Work to be completed:
Examine each line of the data, and copy the ones containing "Import".

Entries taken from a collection
(** Topic requests, sends with nothing committed in between, and whatever leaves the
    forums alone.  Turning forum mode off is not among them. *)
Inductive forum_step w : world G L → Prop :=
| fs_enable now id ch a : forum_step w (Service_EnableForum now id ch a w).2
| fs_create now id ch a title emoji color : forum_step w (Service_CreateTopic topic_json now id ch a title emoji color w).2
| fs_update ch t a u : forum_step w (Service_UpdateTopic topic_json ch t a u w).2
| fs_delete now ch t a : forum_step w (Service_DeleteTopic now ch t a w).2
| fs_read ch t a upto : forum_step w (Service_MarkTopicRead ch t a upto w).2
| fs_send now id i : forum_step w (Service_Send now id (λ d, d) (λ d, d) i w).2
| fs_rest w' : rtc store_step (w_db w) (w_db w') → forum_frame (w_db w) (w_db w') → forum_step w w'.
Lemma forum_step_evolves w w' : forum_step w w' → world_evolves w w'.
Proof.
  destruct 1 as [now id ch a|now id ch a title emoji color|ch t a u|now ch t a|ch t a upto|now id i|w' Hs Hf].
  - revert w. change (follows world_evolves (Service_EnableForum (G := G) (L := L) now id ch a)).
    unfold Service_EnableForum. follow_steps; try first [apply authorizeTopics_evolves|apply publish_evolves].
    apply repo_evolves. intros d. apply EnableForum_evolves.
  - revert w. change (follows world_evolves (Service_CreateTopic (G := G) (L := L) topic_json now id ch a title emoji color)).
    unfold Service_CreateTopic. follow_steps; try first [apply authorizeTopics_evolves|apply publish_evolves].
    apply repo_evolves. intros d. apply CreateTopic_evolves.
  - revert w. change (follows world_evolves (Service_UpdateTopic (G := G) (L := L) topic_json ch t a u)).
    unfold Service_UpdateTopic. follow_steps; try first [apply authorizeTopics_evolves|apply publish_evolves].
    all: first [by apply reads_evolves; intros w; destruct (tu_Title u)
      |apply repo_evolves; first [apply TopicByID_evolves|intros d; apply UpdateTopic_evolves]].
  - revert w. change (follows world_evolves (Service_DeleteTopic (G := G) (L := L) now ch t a)).
    unfold Service_DeleteTopic. follow_steps; try first [apply authorizeTopics_evolves|apply publish_evolves].
    apply repo_evolves. intros d. apply DeleteTopic_evolves.
  - revert w. change (follows world_evolves (Service_MarkTopicRead (G := G) (L := L) ch t a upto)).
    unfold Service_MarkTopicRead. follow_steps; try apply authorizeTopics_evolves.
    all: apply repo_evolves; first [apply TopicByID_evolves|intros d; apply MarkTopicRead_evolves].
  - unfold world_evolves. destruct (Service_Send_db now id i w) as [->|(p & r & Hbody & Hfiled)]; [reflexivity|].
    by eapply send_evolves.
  - intros [Hok Hfo]. split; [by eapply store_steps_ok|by eapply forum_frame_ok].
Qed.
Lemma forum_steps_evolve w w' : rtc forum_step w w' → world_evolves w w'.
Proof. induction 1 as [w|w1 w2 w3 Hs _ IH]; [reflexivity|]. etransitivity; [by apply forum_step_evolves|done]. Qed.
End requests.
(* ===== verification/Contacts.v ===== *)
(** * Contacts ([internal/contacts/contacts.go], [requests.go])

    The address book, discovery by hashed numbers, blocks and contact requests.  The
    world of the service is the social graph's tables, its optional limiter and the
    optional spam recorder.  Statements of a handler that run outside a transaction take
    what other requests commit in between as [meanwhile]. *)

From stdpp Require Import base tactics list gmap strings sorting.
From Stdlib Require Import ZArith Lia.
From S2P Require Import Prelude Steps GoString Httpx Security RateLimit Ports Antispam Social MessagingService.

Your response:
From stdpp Require Import base tactics list gmap strings sorting.
From Stdlib Require Import ZArith Lia.
From S2P Require Import Prelude Steps GoString Httpx Security RateLimit Ports Antispam Social MessagingService.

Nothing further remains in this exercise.